El espíritu de verdad

586 el espíritu de verdad La noche en que Jesús fue arrestado, Jesús habló a sus discípulos acerca de dejarlo, pero les envió un consolador para que se acercaran. «Es bueno para ti que me vaya. Porque si no me voy, el consolador no vendrá a ti. Pero si voy, te lo enviaré » (Juan 16,7) "Consolador" es la traducción de la palabra griega "Parakletos". Originalmente era el nombre de un abogado que defendió un caso o presentó un caso en la corte. Este consolador es el Espíritu Santo prometido, que vino al mundo de una manera completamente nueva en Pentecostés después de la ascensión de Jesús. "Cuando él venga, abrirá los ojos del mundo al pecado, a la justicia y al juicio; sobre el pecado: que no creen en mí; acerca de la justicia: que voy al Padre y no me ves de ahora en adelante; sobre la corte: que el príncipe de este mundo es juzgado » (Juan 16,8: 11). El mundo impío está equivocado en tres cosas, dijo Jesús: pecado, justicia y juicio. Pero el Espíritu Santo descubriría estos errores.

La primera cosa con la que está equivocado el mundo impío es el pecado. El mundo cree que los pecadores deben expiar sus propios pecados haciendo buenas obras. No hay pecado que Jesús no haya perdonado. Pero si no creemos eso, continuaremos soportando la carga de la culpa. El Espíritu dice que el pecado es incredulidad, lo cual se demuestra al negarse a creer en Jesús.

La segunda cosa en la que el mundo está equivocado es la justicia. Ella cree que la justicia es virtud y bondad humana. Pero el Espíritu Santo dice que la justicia se trata de que Jesús es nuestra justicia, no nuestras buenas obras.

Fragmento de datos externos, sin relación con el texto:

(* ===== verification/PublisherInv.v ===== *)
(** * The publisher invariant

    Every state the publisher thread can reach, whatever the engine, the
    provider and the clock do, has a sound cache within its limits and has
    emitted a stream of the protocol in [Stream].  The proofs follow the
    handlers of [Publisher]; the laws of the protobuf codec they need are the
    class [ProstLaws]. *)

From S2P Require Import Prelude Bytes Config Watch Feed Wire Client Consumer Stream Projection Cache CacheInv Metrics Publisher.
From stdpp Require Import list.
Local Open Scope N_scope.

(** Sequence numbers and timestamps are varints: a smaller value is never encoded in more bytes
    than the largest one. *)
Class ProstLaws `{Prost} : Prop := {
  encoded_len_max : ∀ v b sequence generation ns event,
    sequence ≤ u64_max → ns ≤ u64_max →
    encoded_len {| wire.protocol_version := v; wire.boot_id := b; wire.sequence := sequence;
                   wire.config_generation := generation; wire.emitted_at_monotonic_ns := ns;
                   wire.event := event |} ≤
    encoded_len {| wire.protocol_version := v; wire.boot_id := b; wire.sequence := u64_max;
                   wire.config_generation := generation; wire.emitted_at_monotonic_ns := u64_max;
                   wire.event := event |};
}.

(** ** The horizon

    Sequence numbers and incarnations are 64-bit counters; the publisher reads the clock at least
    once for each one it allocates.  The invariant speaks about states before the 2^64th reading. *)
Definition within (p : Publisher) : Prop := N.of_nat (pb_tick p) ≤ u64_max.

(** The frames sent, as the metrics see them, and metrics that agree with them. *)
Definition sent_events (frames : list PublishedFrame) : list (wire.Event * N) :=
  frames ≫= λ f, match wire.event (pf_envelope f) with Some e => [(e, len (pf_bytes f))] | None => [] end.
Definition tallied (p : Publisher) : Prop := tally (sh_metrics (pb_shared p)) (sent_events (sh_frames (pb_shared p))).

(** What no operation undoes: the tick counter does not go back, the frame limit stays, frames that
    have been sent are sent, and the totals agree with them. *)
Record later (p p' : Publisher) : Prop := {
  lt_tick : (pb_tick p ≤ pb_tick p')%nat;
  lt_limit : sh_max_frame_bytes (pb_shared p') = sh_max_frame_bytes (pb_shared p);
  lt_frames : sh_frames (pb_shared p) `prefix_of` sh_frames (pb_shared p');
  lt_tally : tallied p → tallied p';
  lt_policy : pb_policy p' = pb_policy p;
  lt_cache : same_limits (pb_cache p) (pb_cache p');
}.

#[export] Instance later_preorder : PreOrder later.
Proof.
  split; [done|]. intros p1 p2 p3 [T1 L1 F1 C1 P1 S1] [T2 L2 F2 C2 P2 S2]. split; [lia|congruence|by etrans|auto|congruence|by etrans].
Qed.

Lemma later_tick p : later p (p <| pb_tick ::= S |>).
Proof. split; [simpl; lia|done..]. Qed.

Lemma within_later p p' : later p p' → within p' → within p.
Proof. intros [Ht _ _ _ _ _]. unfold within. lia. Qed.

"Pero estoy hablando de la justicia ante Dios, que viene a través de la fe en Jesucristo a todos los que creen. Porque no hay diferencia aquí: todos son pecadores y carecen de la gloria que se supone que deben tener ante Dios, y sin mérito hacen justicia a Su gracia a través de la salvación que ha venido por medio de Cristo Jesús » (Romanos 3,22-24). Pero ahora que el Hijo de Dios ha vivido una vida perfecta y obediente en nuestro lugar, como Dios y hombre, como uno de nosotros, la justicia humana solo puede ser representada como un regalo de Dios a través de Jesucristo.

La tercera cosa con la que el mundo está equivocado es el juicio. El mundo dice que el juicio nos condenará. Pero el Espíritu Santo dice que el juicio significa el destino del mal.

«¿Qué queremos decir ahora? Dios es para nosotros, ¿quién puede estar en contra de nosotros? ¿Quién no perdonó a su propio hijo, sino que lo entregó por todos nosotros? ¿Cómo podría no darnos todo con él? (Romanos 8,31-32).

Como dijo Jesús, el Espíritu Santo expone las mentiras del mundo y nos lleva a toda la verdad: el pecado está enraizado en la incredulidad, no en reglas, leyes o leyes. La justicia viene a través de Jesús, no de nuestros propios esfuerzos y logros. El juicio es un juicio del mal, no de aquellos por quienes Jesús murió y quienes fueron resucitados con él. "Nos hizo capaces de ser servidores del nuevo pacto, un pacto que ya no se basa en la ley escrita, sino en la obra del Espíritu de Dios. Porque la ley trae muerte, pero el Espíritu de Dios da vida » (2 Corintios 3,6).

En Jesucristo y solo en Jesucristo, usted se reconcilia con el Padre y comparte la justicia de Cristo y la relación de Cristo con el Padre. En Jesús eres el hijo amado del padre. ¡El evangelio es de hecho buenas noticias!